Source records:
(* ===== verification/Sched.v ===== *)
(** The scheduler: rt-thread/src/scheduler.c, in its single-core version with
    32 priorities.

    A context switch is the [Switch] of Prelude.v: [rt_schedule] returns when
    the calling thread is switched in again. What the processor does between
    the two, saving the registers of one thread and loading those of another,
    is left to whoever resumes the call. The hooks ([rt_scheduler_hook], ...)
    are not set anywhere in the program and their calls are no-ops. *)
From S2P Require Export KState RtList Ffs.
Local Open Scope Z_scope.

(** The scheduler calls [rt_thread_handle_sig] of signal.c; a thread whose
    stack holds a signal frame runs [_signal_entry] when it is switched in. *)
Class SignalOps := {
  rt_thread_handle_sig : bool -> K unit;
  signal_entry : K unit;
}.

(** [rt_list_remove(&t->tlist)] and the two insertions at a list head. *)
Definition tlist_remove (t : tid) : K unit := modify (fun s => s <| queues ::= q_remove t |>).
Definition tlist_insert_before (h : qhead) (t : tid) : K unit :=
  modify (fun s => s <| queues ::= q_push_back h t |>).
Definition tlist_insert_after (h : qhead) (t : tid) : K unit :=
  modify (fun s => s <| queues ::= q_push_front h t |>).
Definition list_isempty (h : qhead) : K bool := gets (fun s => bool_decide (queue s h = [])).

(** An access to [rt_thread_priority_table[p]] is within the array. *)
Definition in_priority_table (p : Z) : bool := (0 <=? p) && (p <? RT_THREAD_PRIORITY_MAX).

(** The guard byte and the bounds that [_rt_scheduler_stack_check] tests. *)
Definition stack_overflow (th : rt_thread) : bool :=
  negb (stack_guard th =? 35) || (sp th <=? stack_addr th) || (stack_addr th + stack_size th <? sp th).

(** On an overflow the function stops the system: it is called with the
    interrupts disabled and waits for ever. *)
Definition rt_scheduler_stack_check (t : tid) : K unit :=
  th ← get_thread t; rt_assert (negb (stack_overflow th)).

Definition scheduler_get_highest_priority_thread : K (tid * Z) :=
  group ← gets ready_priority_group;
  let highest_ready_priority := rt_ffs group - 1 in
  q ← gets (fun s => queue s (QReady highest_ready_priority));
  t ← deref (head q);
  mret (t, highest_ready_priority).

Definition rt_system_scheduler_init : K unit :=
  modify (fun s => s <| scheduler_lock_nest := 0 |>
    <| queues ::= (fun q => foldr (fun p q => <[QReady p := []]> q) q
                              (seqZ 0 RT_THREAD_PRIORITY_MAX)) |>
    <| ready_priority_group := 0 |>).

Definition rt_schedule_insert_thread (t : tid) : K unit :=
  c ← rt_thread_self;
  if bool_decide (c = Some t) then mod_thread t (put_stat RT_THREAD_RUNNING)
  else
    mod_thread t (put_stat RT_THREAD_READY);;
    th ← get_thread t;
    rt_assert (in_priority_table (current_priority th));;
    tlist_insert_before (QReady (current_priority th)) t;;
    modify (fun s => s <| ready_priority_group ::= (fun g => Z.lor g (number_mask th)) |>).

Definition rt_schedule_remove_thread (t : tid) : K unit :=
  th ← get_thread t;
  tlist_remove t;;
  rt_assert (in_priority_table (current_priority th));;
  e ← list_isempty (QReady (current_priority th));
  when e (modify (fun s => s <| ready_priority_group ::= (fun g => clear_bits g (number_mask th)) |>)).

(** [rt_hw_context_switch_to] does not return. *)
Definition rt_hw_context_switch_to : K unit := fun s => Switch s (fun _ => Fault).

Definition rt_system_scheduler_start : K unit :=
  '(to, _) ← scheduler_get_highest_priority_thread;
  modify (fun s => s <| current_thread := Some to |>);;
  rt_schedule_remove_thread to;;
  mod_thread to (fun th => th <| stat := RT_THREAD_RUNNING |>);;
  rt_hw_context_switch_to.

(** The choice between the current thread and the first ready one: the thread
    to run, and whether the current one goes back to the ready queue. *)
Definition check_priorities (cur : tid) (c : rt_thread) (to : tid) (prio : Z) : tid * bool :=
  if current_priority c <? prio then (cur, false)
  else if (current_priority c =? prio) && negb (has_bits (stat c) RT_THREAD_STAT_YIELD_MASK)
       then (cur, false)
       else (to, true).

Section Schedule.
Context `{!SignalOps}.

(** The frame that [_signal_deliver] pushed on the stack of the thread. *)
Definition run_signal_frame : K unit :=
  me ← self;
  th ← get_thread me;
  if bool_decide (is_Some (sig_ret th)) then signal_entry else mret tt.

(** What [rt_schedule] does when the thread is switched in again. *)
Definition check_signal_pending : K unit :=
  me ← self;
  th ← get_thread me;
  if has_bits (stat th) RT_THREAD_STAT_SIGNAL_PENDING
  then mod_thread me
         (fun th => th <| stat ::= (fun x => clear_bits x RT_THREAD_STAT_SIGNAL_PENDING) |>);;
       rt_thread_handle_sig true
  else mret tt.

Definition resumed : K unit := run_signal_frame;; check_signal_pending.

Definition rt_schedule : K unit :=
  lock ← gets scheduler_lock_nest;
  group ← gets ready_priority_group;
  if (lock =? 0) && negb (group =? 0) then
    cur ← self;
    c ← get_thread cur;
    if preemptableFlag c =? 1 then mret tt
    else
      '(first, prio) ← scheduler_get_highest_priority_thread;
      '(to, need_insert) ←
        (if stat_of c =? RT_THREAD_RUNNING then
           mod_thread cur
             (fun th => th <| stat ::= (fun x => clear_bits x RT_THREAD_STAT_YIELD_MASK) |>);;
           mret (check_priorities cur c first prio)
         else mret (first, false));
      if bool_decide (to = cur) then
        rt_schedule_remove_thread cur;;
        mod_thread cur (put_stat RT_THREAD_RUNNING)
      else
        modify (fun s => s <| rt_current_priority := u8 prio |> <| current_thread := Some to |>);;
        when need_insert (rt_schedule_insert_thread cur);;
        rt_schedule_remove_thread to;;
        mod_thread to (put_stat RT_THREAD_RUNNING);;
        rt_scheduler_stack_check to;;
        nest ← gets interrupt_nest;
        if nest =? 0 then switch_out;; resumed
        else mret tt (* rt_hw_context_switch_interrupt: the switch is pending *)
  else mret tt.

Definition rt_enter_critical : K unit :=
  modify (fun s => s <| scheduler_lock_nest ::= (fun n => s16 (n + 1)) |>).

Definition rt_exit_critical : K unit :=
  modify (fun s => s <| scheduler_lock_nest ::= (fun n => s16 (n - 1)) |>);;
  n ← gets scheduler_lock_nest;
  if n <=? 0 then
    modify (fun s => s <| scheduler_lock_nest := 0 |>);;
    c ← rt_thread_self;
    if bool_decide (is_Some c) then rt_schedule else mret tt
  else mret tt.

Definition rt_critical_level : K Z := n ← gets scheduler_lock_nest; mret (u16 n).
End Schedule.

AIM OF THE TASK:
Taking the line with "Definition resumed : K" as the first and the line with "c ← get_thread cur;" as the last, retype that stretch of the data above exactly, with no other lines.

RESPONSE AREA:
Definition resumed : K unit := run_signal_frame;; check_signal_pending.

Definition rt_schedule : K unit :=
  lock ← gets scheduler_lock_nest;
  group ← gets ready_priority_group;
  if (lock =? 0) && negb (group =? 0) then
    cur ← self;
    c ← get_thread cur;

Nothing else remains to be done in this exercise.